Herrlee Glessner Creel

Herrlee Glessner Creel

Herrlee Glessner Creel (January 19, 1905-June 1, 1994) was an American sinologist and philosopher, and authority on Confucius. He was the Martin A. Ryerson Emeritus Distinguished Service Professor of Chinese History at the University of Chicago. Creel was regarded as a giant among specialists on early Chinese civilization, and was described in various circles as "the doyen of American sinologists".

Creel established the University of Chicago as a leading center of East Asian Studies. His career was marked by the longevity of his publications. Although he published for half a century, most of his major books remained in print at the time of his death. The quality of his scholarship was accompanied by a prose style that was deemed to have high levels of cogency, lucidity, and grace that made his work easily accessible to the reader.

Early years

Creel was born in Chicago, Illinois on January 19, 1905. His entire tertiary education was at the University of Chicago. He earned his Bachelor of Philosophy in 1926, his M.A. in 1927 and his PhD 1929 in Chinese Philosophy. He began his postdoctoral career as an assistant professor of psychology at Lombard College from 1929 to 1930. He was awarded fellowships by the American Council of Learned Societies (1930–1933), the Harvard-Yenching Institute (1931–1935), and the Rockefeller Foundation (1936, 1945 –1946). In 1936 he accepted a post at the University of Chicago, where he was an instructor in Chinese history and language from 1936 until he was appointed Assistant Professor of early Chinese literature and institutions in 1937. Creel was promoted to the rank of Associate Professor in 1941 and full Professor in 1949. He served as a Lieutenant Colonel of military intelligence in the United States Army from 1943 to 1945 during the Second World War. He remained as a professor until 1964, when he became the Martin A. Ryerson Distinguished Service Professor of Chinese History until 1974).

ocieties and publishing

Creel was a member of the Committee on Chinese Studies of the American Council of Learned Societies, a member of its Committee on Far Eastern Studies, and the President of the American Oriental Society. He also held membership of the Association for Asian Studies and of the American Philosophical Society.
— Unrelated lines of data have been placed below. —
(** * Depth-time interpolation engine of the water-column application

    A shallow embedding of [SensorDataProcessor.perform_interpolation]
    (src/src/WC_Vars_PSIV.py, lines 804-966) and of the pandas / numpy
    operations it calls, followed by the properties of the engine.

    Numbers.  The program computes on IEEE doubles.  The engine is
    embedded on exact rationals ([Q]), the missing marker NaN being
    [None]: a cell of a grid is an [option Q], and a statement about the
    cells it computes is a statement of exact arithmetic.  Rounding,
    overflow and infinities are outside this reading.  Where they decide
    a property (the length of the depth axis, the blend of two readings)
    the computation is given a second time on binary64 numbers ([float]),
    in section Binary64; properties of a run hold for whatever depth axis
    [np.arange] returns.

    Containers.  A Python dict is an association list in insertion order
    (the program relies on that order for "the first sensor"); the keys of
    a dict are pairwise distinct, which is a hypothesis wherever it
    matters.  A numpy array is a list, a 2-D array a list of rows. *)

From Stdlib Require Import QArith Qround Qpower Lqa ZArith Lia.
From Stdlib Require Import Sorted Permutation.
From Stdlib Require Import Floats.
From stdpp Require Import base list strings pretty.
(** A free-text name the alias table does not know, with
    [create_missing]: the player made by [Player(name=name)] is stored
    under the id the counter hands out and returned. *)
Lemma get_player_creates w (name : string) (test_mention : bool) :
  (test_mention = true -> parse_mention_to_id name = Val None) ->
  alias_to_id w !! Some name = None ->
  exists p w',
    get_player (AStr name) test_mention true w = (Val p, w')
    /\ Player.aliases p = {[ name ]}
    /\ Player.claimed p = false
    /\ Player.total_games p = 0
    /\ Player.id p = Player_id_counter w
    /\ id_to_player w' = <[ Player.id p := p ]> (id_to_player w)
    /\ alias_to_id w' = <[ Some name := Player.id p ]> (alias_to_id w).
Proof.
  intros Hfree Hnone. eexists _, _. split.
  - unfold get_player.
    erewrite mbind_val by (by apply free_text_not_parsed). cbv beta iota.
    erewrite mbind_val by reflexivity.
    rewrite (alias_exists_false w name Hnone). simpl.
    unfold add_player, new_player. run_m. simpl. reflexivity.
  - simpl. repeat split; reflexivity.
Qed.




(** *** The two loops of [associate_aliases] *)

Lemma for_each_cons {A : Type} (body : A -> M num unit) x r w :
  for_each body (x :: r) w
  = match body x w with
    | (Val _, w') => for_each body r w'
    | (Exc e, w') => (Exc e, w')
    end.
Proof. reflexivity. Qed.

Lemma for_each_bind_all pid (aliases : list string) w :
  for_each (fun alias => modify (set_alias_to_id <[ Some alias := pid ]>))
    aliases w
  = (Val tt, set_alias_to_id (bind_all pid aliases) w).
Proof.
  revert w. induction aliases as [|a r IH]; intros w; simpl.
  - by destruct w.
  - run_m. simpl. fold (@modify num). rewrite IH. by destruct w.
Qed.

Lemma lookup_bind_all_notin pid (aliases : list string)
    (m : gmap (option string) Z) k :
  (forall a, a ∈ aliases -> k <> Some a) ->
  bind_all pid aliases m !! k = m !! k.
Proof.
  revert m. induction aliases as [|a r IH]; intros m Hk; simpl; [done|].
  unfold bind_all in *. simpl. rewrite IH.
  - apply lookup_insert_ne. intros <-. apply (Hk a); [|done].
    apply elem_of_cons. by left.
  - intros b Hb. apply Hk. apply elem_of_cons. by right.
Qed.

Lemma lookup_bind_all_in pid (aliases : list string)
    (m : gmap (option string) Z) a :
  a ∈ aliases -> bind_all pid aliases m !! Some a = Some pid.
Proof.
  revert m. induction aliases as [|b r IH]; intros m Ha.
  - by apply elem_of_nil in Ha.
  - unfold bind_all in *. simpl.
    destruct (decide (a ∈ r)) as [Hr|Hr]; [by apply IH|].
    apply elem_of_cons in Ha as [->|Ha]; [|done].
    fold (bind_all pid r (<[Some b:=pid]> m)).
    rewrite lookup_bind_all_notin; [apply lookup_insert_eq|].
    intros c Hc [= ->]. done.
Qed.

Lemma lookup_delete_all_notin (ids : list Z) (m : gmap Z (Player.t num)) i :
  i ∉ ids -> delete_all ids m !! i = m !! i.
Proof.
  revert m. induction ids as [|j r IH]; intros m Hi; [done|].
  apply not_elem_of_cons in Hi as [Hij Hr].
  unfold delete_all in *. simpl. rewrite IH by done.
  by apply lookup_delete_ne.
Qed.

Lemma lookup_delete_all_in (ids : list Z) (m : gmap Z (Player.t num)) i :
  i ∈ ids -> delete_all ids m !! i = None.
Proof.
  revert m. induction ids as [|j r IH]; intros m Hi.
  - by apply elem_of_nil in Hi.
  - unfold delete_all in *. simpl.
    destruct (decide (i ∈ r)) as [Hr|Hr]; [by apply IH|].
    apply elem_of_cons in Hi as [->|Hi]; [|done].
    fold (delete_all r (delete j m)).
    rewrite lookup_delete_all_notin by done. apply lookup_delete_eq.
Qed.

Lemma past_ids_ext w w' (l : list string) :
  (forall a, alias_to_id w' !! Some a = alias_to_id w !! Some a) ->
  past_ids w' l = past_ids w l.
Proof.
  intros Hsame. unfold past_ids. induction l as [|a r IH]; csimpl; [done|].
  by rewrite Hsame, IH.
Qed.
The most influential of Creel’s books include "The Birth of China" (1936), the first detailed account on the significance of the archaeological excavations at Anyang, which quickly attracted global interest; "Studies in Early Chinese Culture" (1937) which was an influential collection of monographs; "Literary Chinese by the Inductive Method, vols. 1-111" (1938-52), a groundbreaking and controversial, attempt to teach literary Chinese through carefully glossed excerpts from standard classical texts; "Newspaper Chinese by the Inductive Method" (1943), an effort to apply identical pedagogical techniques to the analysis of Chinese newspapers; "Confucius, the Man and the Myth" (1949), a critical analysis of the philosopher Confucius; "Chinese Thought from Confucius to Mao Tse-tung" (1953), a survey of Chinese thought; "The Origins of Statecraft in China, Vol. 1: The Western Chou Empire" (1970), a judicial account of the polity of the Western Chou dynasty; "What is Taoism? and Other Studies in Chinese Cultural History" (1970) and "Shen Pu-hai:A Chinese Political Philosophy of the Fourth Century B.C." (1974), an important monograph on an obscure early Chinese specialist on administrative technique

Style

Creel came from a generation of sinologists who learnt Chinese before any of the modern language pedagogy techniques had been developed, and before there were any reliable dictionaries to assist an understanding of the classical Chinese, rather than modern Chinese, meaning of the Chinese characters in a particular text.

His insistence on introducing students to Chinese through the ancient classical texts, without prior exposure to the modern language, remains a point of controversy. Despite the controversy, at least one of his former students is profoundly grateful for the intellectual vigor and deep respect for the classical texts that this approach fostered. His arrival on the faculty of the University of Chicago in 1936 placed it prominently on the sinological map, where it has enjoyed a prominent place ever since.

Although Creel styled himself as a specialist on early Chinese history, the history of Chinese philosophy, and the history of Chinese ruling institutions, his scope of work was much broader, and included work in archaeology and anthropology; epigraphy, philology, and linguistics; cultural, intellectual, economic, and institutional history; and philosophy, literature and art.

Creel died at his home in Palos Park, Illinois, after a long illness, on June 1, 1994 at the age of 89.

References

*cite journal|first= David T. |last=Roy|year=1994 |month=November |title=Obituary: Herrlee Glessner Creel (1905-1994) |journal=Journal of Asian Studies |volume=53 |issue=4 |pages=pp. 1356–1357 |accessdate= 2007-11-07

External links

* [http://chronicle.uchicago.edu/940609/creel.shtml University of Chicago Chronicle obituary]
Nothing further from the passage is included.